According to the results of the first post-war decade, the pre-war
level of development was completely restored in the city, about 40
industrial enterprises, artels and workshops were operating. Among them
are the Krasny Metallist artel (nowadays a machine-tool accessories
plant), an engine repair plant (now an auto-aggregate plant), the
Kommunarka artel (a former knitwear factory), the Voskhod artel (a
factory of art products), which today are one of the largest enterprises
in the city.
On January 8, 1954, the Baranovichi region was liquidated, and its territory was included in the Brest region. Since May 1954, the city of Baranovichi has become the center of the Novomysh region, and since April 1957 - the Baranovichi region.
On March 14, 1962, the village of Zhlobin, Kolpenitsky village council, Baranovichi district, Brest region, was included in the city limits of the city of Baranovichi.
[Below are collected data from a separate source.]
Definition RateLimiter_MarshalBinary `{Swag} (m : option RateLimiter) : Err + option string :=
  match m with None => inr None | Some m => WriteJSON m end.
Definition RateLimiter_UnmarshalBinary `{Swag} (m : option RateLimiter) (b : string) : Outcome (error * option RateLimiter) :=
  match ReadJSON b (json_zero : RateLimiter) with
  | inl err => Val (Some err, m)
  | inr res => match m with Some _ => Val (None, Some res) | None => Panic "nil pointer dereference" end
  end.

(** ** src/client/models/balloon.go *)
Definition Balloon_fields : list (json_field Balloon) :=
  [field "amount_mib" false Balloon_AmountMib (λ v '(mkBalloon _ b c), mkBalloon v b c);
   field "deflate_on_oom" false Balloon_DeflateOnOom (λ v '(mkBalloon a _ c), mkBalloon a v c);
   field "stats_polling_interval_s" true Balloon_StatsPollingIntervals (λ v '(mkBalloon a b _), mkBalloon a b v)].

#[export] Instance Balloon_json : JsonCodec Balloon :=
  struct_codec "models.Balloon" (mkBalloon None None 0) Balloon_fields.

#[export] Instance Balloon_laws : JsonLaws Balloon.
Proof. unfold Balloon_json, Balloon_fields. solve_struct_laws. Qed.
#[export] Instance Balloon_present : JsonPresent Balloon.
Proof. done. Qed.

Definition Balloon_MarshalBinary `{Swag} (m : option Balloon) : Err + option string :=
  match m with None => inr None | Some m => WriteJSON m end.
Definition Balloon_UnmarshalBinary `{Swag} (m : option Balloon) (b : string) : Outcome (error * option Balloon) :=
  match ReadJSON b (json_zero : Balloon) with
  | inl err => Val (Some err, m)
  | inr res => match m with Some _ => Val (None, Some res) | None => Panic "nil pointer dereference" end
  end.

(** ** src/client/models/balloon_stats.go *)
Definition BalloonStats_fields : list (json_field BalloonStats) :=
  [field "actual_mib" false BalloonStats_ActualMib (λ v '(mkBalloonStats _ b c d e f g h i j k l m n), mkBalloonStats v b c d e f g h i j k l m n);
   field "actual_pages" false BalloonStats_ActualPages (λ v '(mkBalloonStats a _ c d e f g h i j k l m n), mkBalloonStats a v c d e f g h i j k l m n);
   field "available_memory" true BalloonStats_AvailableMemory (λ v '(mkBalloonStats a b _ d e f g h i j k l m n), mkBalloonStats a b v d e f g h i j k l m n);
   field "disk_caches" true BalloonStats_DiskCaches (λ v '(mkBalloonStats a b c _ e f g h i j k l m n), mkBalloonStats a b c v e f g h i j k l m n);
   field "free_memory" true BalloonStats_FreeMemory (λ v '(mkBalloonStats a b c d _ f g h i j k l m n), mkBalloonStats a b c d v f g h i j k l m n);
   field "hugetlb_allocations" true BalloonStats_HugetlbAllocations (λ v '(mkBalloonStats a b c d e _ g h i j k l m n), mkBalloonStats a b c d e v g h i j k l m n);
   field "hugetlb_failures" true BalloonStats_HugetlbFailures (λ v '(mkBalloonStats a b c d e f _ h i j k l m n), mkBalloonStats a b c d e f v h i j k l m n);
   field "major_faults" true BalloonStats_MajorFaults (λ v '(mkBalloonStats a b c d e f g _ i j k l m n), mkBalloonStats a b c d e f g v i j k l m n);
   field "minor_faults" true BalloonStats_MinorFaults (λ v '(mkBalloonStats a b c d e f g h _ j k l m n), mkBalloonStats a b c d e f g h v j k l m n);
   field "swap_in" true BalloonStats_SwapIn (λ v '(mkBalloonStats a b c d e f g h i _ k l m n), mkBalloonStats a b c d e f g h i v k l m n);
   field "swap_out" true BalloonStats_SwapOut (λ v '(mkBalloonStats a b c d e f g h i j _ l m n), mkBalloonStats a b c d e f g h i j v l m n);
   field "target_mib" false BalloonStats_TargetMib (λ v '(mkBalloonStats a b c d e f g h i j k _ m n), mkBalloonStats a b c d e f g h i j k v m n);
   field "target_pages" false BalloonStats_TargetPages (λ v '(mkBalloonStats a b c d e f g h i j k l _ n), mkBalloonStats a b c d e f g h i j k l v n);
   field "total_memory" true BalloonStats_TotalMemory (λ v '(mkBalloonStats a b c d e f g h i j k l m _), mkBalloonStats a b c d e f g h i j k l m v)].

#[export] Instance BalloonStats_json : JsonCodec BalloonStats :=
  struct_codec "models.BalloonStats" (mkBalloonStats None None 0 0 0 0 0 0 0 0 0 None None 0) BalloonStats_fields.

#[export] Instance BalloonStats_laws : JsonLaws BalloonStats.
Proof. unfold BalloonStats_json, BalloonStats_fields. solve_struct_laws. Qed.
#[export] Instance BalloonStats_present : JsonPresent BalloonStats.
Proof. done. Qed.

Definition BalloonStats_MarshalBinary `{Swag} (m : option BalloonStats) : Err + option string :=
  match m with None => inr None | Some m => WriteJSON m end.
Definition BalloonStats_UnmarshalBinary `{Swag} (m : option BalloonStats) (b : string) : Outcome (error * option BalloonStats) :=
  match ReadJSON b (json_zero : BalloonStats) with
  | inl err => Val (Some err, m)
  | inr res => match m with Some _ => Val (None, Some res) | None => Panic "nil pointer dereference" end
  end.

(** ** src/client/models/balloon_stats_update.go *)
Definition BalloonStatsUpdate_fields : list (json_field BalloonStatsUpdate) :=
  [field "stats_polling_interval_s" false BalloonStatsUpdate_StatsPollingIntervals (λ v '(mkBalloonStatsUpdate _), mkBalloonStatsUpdate v)].

#[export] Instance BalloonStatsUpdate_json : JsonCodec BalloonStatsUpdate :=
  struct_codec "models.BalloonStatsUpdate" (mkBalloonStatsUpdate None) BalloonStatsUpdate_fields.

#[export] Instance BalloonStatsUpdate_laws : JsonLaws BalloonStatsUpdate.
Proof. unfold BalloonStatsUpdate_json, BalloonStatsUpdate_fields. solve_struct_laws. Qed.
#[export] Instance BalloonStatsUpdate_present : JsonPresent BalloonStatsUpdate.
Proof. done. Qed.

Definition BalloonStatsUpdate_MarshalBinary `{Swag} (m : option BalloonStatsUpdate) : Err + option string :=
  match m with None => inr None | Some m => WriteJSON m end.
Definition BalloonStatsUpdate_UnmarshalBinary `{Swag} (m : option BalloonStatsUpdate) (b : string) : Outcome (error * option BalloonStatsUpdate) :=
  match ReadJSON b (json_zero : BalloonStatsUpdate) with
  | inl err => Val (Some err, m)
  | inr res => match m with Some _ => Val (None, Some res) | None => Panic "nil pointer dereference" end
  end.

(** ** src/client/models/balloon_update.go *)
Definition BalloonUpdate_fields : list (json_field BalloonUpdate) :=
  [field "amount_mib" false BalloonUpdate_AmountMib (λ v '(mkBalloonUpdate _), mkBalloonUpdate v)].

#[export] Instance BalloonUpdate_json : JsonCodec BalloonUpdate :=
  struct_codec "models.BalloonUpdate" (mkBalloonUpdate None) BalloonUpdate_fields.

#[export] Instance BalloonUpdate_laws : JsonLaws BalloonUpdate.
Proof. unfold BalloonUpdate_json, BalloonUpdate_fields. solve_struct_laws. Qed.
#[export] Instance BalloonUpdate_present : JsonPresent BalloonUpdate.
Proof. done. Qed.

Definition BalloonUpdate_MarshalBinary `{Swag} (m : option BalloonUpdate) : Err + option string :=
  match m with None => inr None | Some m => WriteJSON m end.
Definition BalloonUpdate_UnmarshalBinary `{Swag} (m : option BalloonUpdate) (b : string) : Outcome (error * option BalloonUpdate) :=
  match ReadJSON b (json_zero : BalloonUpdate) with
  | inl err => Val (Some err, m)
  | inr res => match m with Some _ => Val (None, Some res) | None => Panic "nil pointer dereference" end
  end.

(** ** src/client/models/boot_source.go *)
Definition BootSource_fields : list (json_field BootSource) :=
  [field "boot_args" true BootSource_BootArgs (λ v '(mkBootSource _ b c), mkBootSource v b c);
   field "initrd_path" true BootSource_InitrdPath (λ v '(mkBootSource a _ c), mkBootSource a v c);
   field "kernel_image_path" false BootSource_KernelImagePath (λ v '(mkBootSource a b _), mkBootSource a b v)].

#[export] Instance BootSource_json : JsonCodec BootSource :=
  struct_codec "models.BootSource" (mkBootSource "" "" None) BootSource_fields.

#[export] Instance BootSource_laws : JsonLaws BootSource.
Proof. unfold BootSource_json, BootSource_fields. solve_struct_laws. Qed.
#[export] Instance BootSource_present : JsonPresent BootSource.
Proof. done. Qed.

Definition BootSource_MarshalBinary `{Swag} (m : option BootSource) : Err + option string :=
  match m with None => inr None | Some m => WriteJSON m end.
Definition BootSource_UnmarshalBinary `{Swag} (m : option BootSource) (b : string) : Outcome (error * option BootSource) :=
  match ReadJSON b (json_zero : BootSource) with
  | inl err => Val (Some err, m)
  | inr res => match m with Some _ => Val (None, Some res) | None => Panic "nil pointer dereference" end
  end.

(** ** src/client/models/drive.go *)
Definition Drive_fields : list (json_field Drive) :=
  [field "cache_type" true Drive_CacheType (λ v '(mkDrive _ b c d e f g h), mkDrive v b c d e f g h);
   field "drive_id" false Drive_DriveID (λ v '(mkDrive a _ c d e f g h), mkDrive a v c d e f g h);
   field "io_engine" true Drive_IoEngine (λ v '(mkDrive a b _ d e f g h), mkDrive a b v d e f g h);
   field "is_read_only" false Drive_IsReadOnly (λ v '(mkDrive a b c _ e f g h), mkDrive a b c v e f g h);
   field "is_root_device" false Drive_IsRootDevice (λ v '(mkDrive a b c d _ f g h), mkDrive a b c d v f g h);
   field "partuuid" true Drive_Partuuid (λ v '(mkDrive a b c d e _ g h), mkDrive a b c d e v g h);
   field "path_on_host" false Drive_PathOnHost (λ v '(mkDrive a b c d e f _ h), mkDrive a b c d e f v h);
   field "rate_limiter" true Drive_RateLimiter (λ v '(mkDrive a b c d e f g _), mkDrive a b c d e f g v)].

#[export] Instance Drive_json : JsonCodec Drive :=
  struct_codec "models.Drive" (mkDrive None None None None None "" None None) Drive_fields.

#[export] Instance Drive_laws : JsonLaws Drive.
Proof. unfold Drive_json, Drive_fields. solve_struct_laws. Qed.
#[export] Instance Drive_present : JsonPresent Drive.
Proof. done. Qed.
(** ** PatchMachineConfiguration (src/client/operations/patch_machine_configuration_parameters.go) *)
Record PatchMachineConfigurationParams := mkPatchMachineConfigurationParams {
  PatchMachineConfigurationParams_Body : option MachineConfiguration;
  PatchMachineConfigurationParams_timeout : Z;
  PatchMachineConfigurationParams_Context : option go_context;
  PatchMachineConfigurationParams_HTTPClient : option HTTPClient
}.
Definition NewPatchMachineConfigurationParams `{DefaultTimeout} : PatchMachineConfigurationParams := mkPatchMachineConfigurationParams None cr_DefaultTimeout None None.
Definition NewPatchMachineConfigurationParamsWithTimeout (timeout : Z) : PatchMachineConfigurationParams := mkPatchMachineConfigurationParams None timeout None None.
Definition NewPatchMachineConfigurationParamsWithContext (ctx : option go_context) : PatchMachineConfigurationParams := mkPatchMachineConfigurationParams None 0 ctx None.
Definition NewPatchMachineConfigurationParamsWithHTTPClient (client : option HTTPClient) : PatchMachineConfigurationParams := mkPatchMachineConfigurationParams None 0 None client.
Definition PatchMachineConfigurationParams_SetTimeout (o : PatchMachineConfigurationParams) (timeout : Z) : PatchMachineConfigurationParams :=
  mkPatchMachineConfigurationParams (PatchMachineConfigurationParams_Body o) timeout (PatchMachineConfigurationParams_Context o) (PatchMachineConfigurationParams_HTTPClient o).
Definition PatchMachineConfigurationParams_WithTimeout (o : PatchMachineConfigurationParams) (timeout : Z) : PatchMachineConfigurationParams := PatchMachineConfigurationParams_SetTimeout o timeout.
Definition PatchMachineConfigurationParams_SetContext (o : PatchMachineConfigurationParams) (ctx : option go_context) : PatchMachineConfigurationParams :=
  mkPatchMachineConfigurationParams (PatchMachineConfigurationParams_Body o) (PatchMachineConfigurationParams_timeout o) ctx (PatchMachineConfigurationParams_HTTPClient o).
Definition PatchMachineConfigurationParams_WithContext (o : PatchMachineConfigurationParams) (ctx : option go_context) : PatchMachineConfigurationParams := PatchMachineConfigurationParams_SetContext o ctx.
Definition PatchMachineConfigurationParams_SetHTTPClient (o : PatchMachineConfigurationParams) (client : option HTTPClient) : PatchMachineConfigurationParams :=
  mkPatchMachineConfigurationParams (PatchMachineConfigurationParams_Body o) (PatchMachineConfigurationParams_timeout o) (PatchMachineConfigurationParams_Context o) client.
Definition PatchMachineConfigurationParams_WithHTTPClient (o : PatchMachineConfigurationParams) (client : option HTTPClient) : PatchMachineConfigurationParams := PatchMachineConfigurationParams_SetHTTPClient o client.
Definition PatchMachineConfigurationParams_SetBody (o : PatchMachineConfigurationParams) (body : option MachineConfiguration) : PatchMachineConfigurationParams :=
  mkPatchMachineConfigurationParams body (PatchMachineConfigurationParams_timeout o) (PatchMachineConfigurationParams_Context o) (PatchMachineConfigurationParams_HTTPClient o).
Definition PatchMachineConfigurationParams_WithBody (o : PatchMachineConfigurationParams) (body : option MachineConfiguration) : PatchMachineConfigurationParams := PatchMachineConfigurationParams_SetBody o body.

(** ** PatchMmds (src/client/operations/patch_mmds_parameters.go) *)
Record PatchMmdsParams := mkPatchMmdsParams {
  PatchMmdsParams_Body : MmdsContentsObject;
  PatchMmdsParams_timeout : Z;
  PatchMmdsParams_Context : option go_context;
  PatchMmdsParams_HTTPClient : option HTTPClient
}.
Definition NewPatchMmdsParams `{DefaultTimeout} : PatchMmdsParams := mkPatchMmdsParams None cr_DefaultTimeout None None.
Definition NewPatchMmdsParamsWithTimeout (timeout : Z) : PatchMmdsParams := mkPatchMmdsParams None timeout None None.
Definition NewPatchMmdsParamsWithContext (ctx : option go_context) : PatchMmdsParams := mkPatchMmdsParams None 0 ctx None.
Definition NewPatchMmdsParamsWithHTTPClient (client : option HTTPClient) : PatchMmdsParams := mkPatchMmdsParams None 0 None client.
Definition PatchMmdsParams_SetTimeout (o : PatchMmdsParams) (timeout : Z) : PatchMmdsParams :=
  mkPatchMmdsParams (PatchMmdsParams_Body o) timeout (PatchMmdsParams_Context o) (PatchMmdsParams_HTTPClient o).
Definition PatchMmdsParams_WithTimeout (o : PatchMmdsParams) (timeout : Z) : PatchMmdsParams := PatchMmdsParams_SetTimeout o timeout.
Definition PatchMmdsParams_SetContext (o : PatchMmdsParams) (ctx : option go_context) : PatchMmdsParams :=
  mkPatchMmdsParams (PatchMmdsParams_Body o) (PatchMmdsParams_timeout o) ctx (PatchMmdsParams_HTTPClient o).
Definition PatchMmdsParams_WithContext (o : PatchMmdsParams) (ctx : option go_context) : PatchMmdsParams := PatchMmdsParams_SetContext o ctx.
Definition PatchMmdsParams_SetHTTPClient (o : PatchMmdsParams) (client : option HTTPClient) : PatchMmdsParams :=
  mkPatchMmdsParams (PatchMmdsParams_Body o) (PatchMmdsParams_timeout o) (PatchMmdsParams_Context o) client.
Definition PatchMmdsParams_WithHTTPClient (o : PatchMmdsParams) (client : option HTTPClient) : PatchMmdsParams := PatchMmdsParams_SetHTTPClient o client.
Definition PatchMmdsParams_SetBody (o : PatchMmdsParams) (body : MmdsContentsObject) : PatchMmdsParams :=
  mkPatchMmdsParams body (PatchMmdsParams_timeout o) (PatchMmdsParams_Context o) (PatchMmdsParams_HTTPClient o).
Definition PatchMmdsParams_WithBody (o : PatchMmdsParams) (body : MmdsContentsObject) : PatchMmdsParams := PatchMmdsParams_SetBody o body.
In honor of the 20th anniversary of the liberation of the city of Baranovichi from German occupation in the summer of 1964, the Eternal Flame was lit and a monument to the Liberation was unveiled.
In 1970, there were 102 thousand inhabitants in Baranovichi, in 2011 - 175 thousand inhabitants.
In 2012, the city included 11 settlements (Anisimovichi, Borovtsy,
Zvezdnaya, Uznogi, part of the agricultural town of Rusino and parts of
the villages of Antonovo, Girovo, Dubovo, Bolshaya Kolpenitsa, Malaya
Kolpenitsa, Priozernaya, Yanovo), previously belonging to the territory
of the Baranovichi district.
In 2016, the city of Baranovichi was awarded the status of "Youth Capital of Belarus-2016". Baranovichi became the first city in which the implementation of the Youth Capital project began.
On May 17, 2019, Baranovichi took over the torch relay of the II European Games.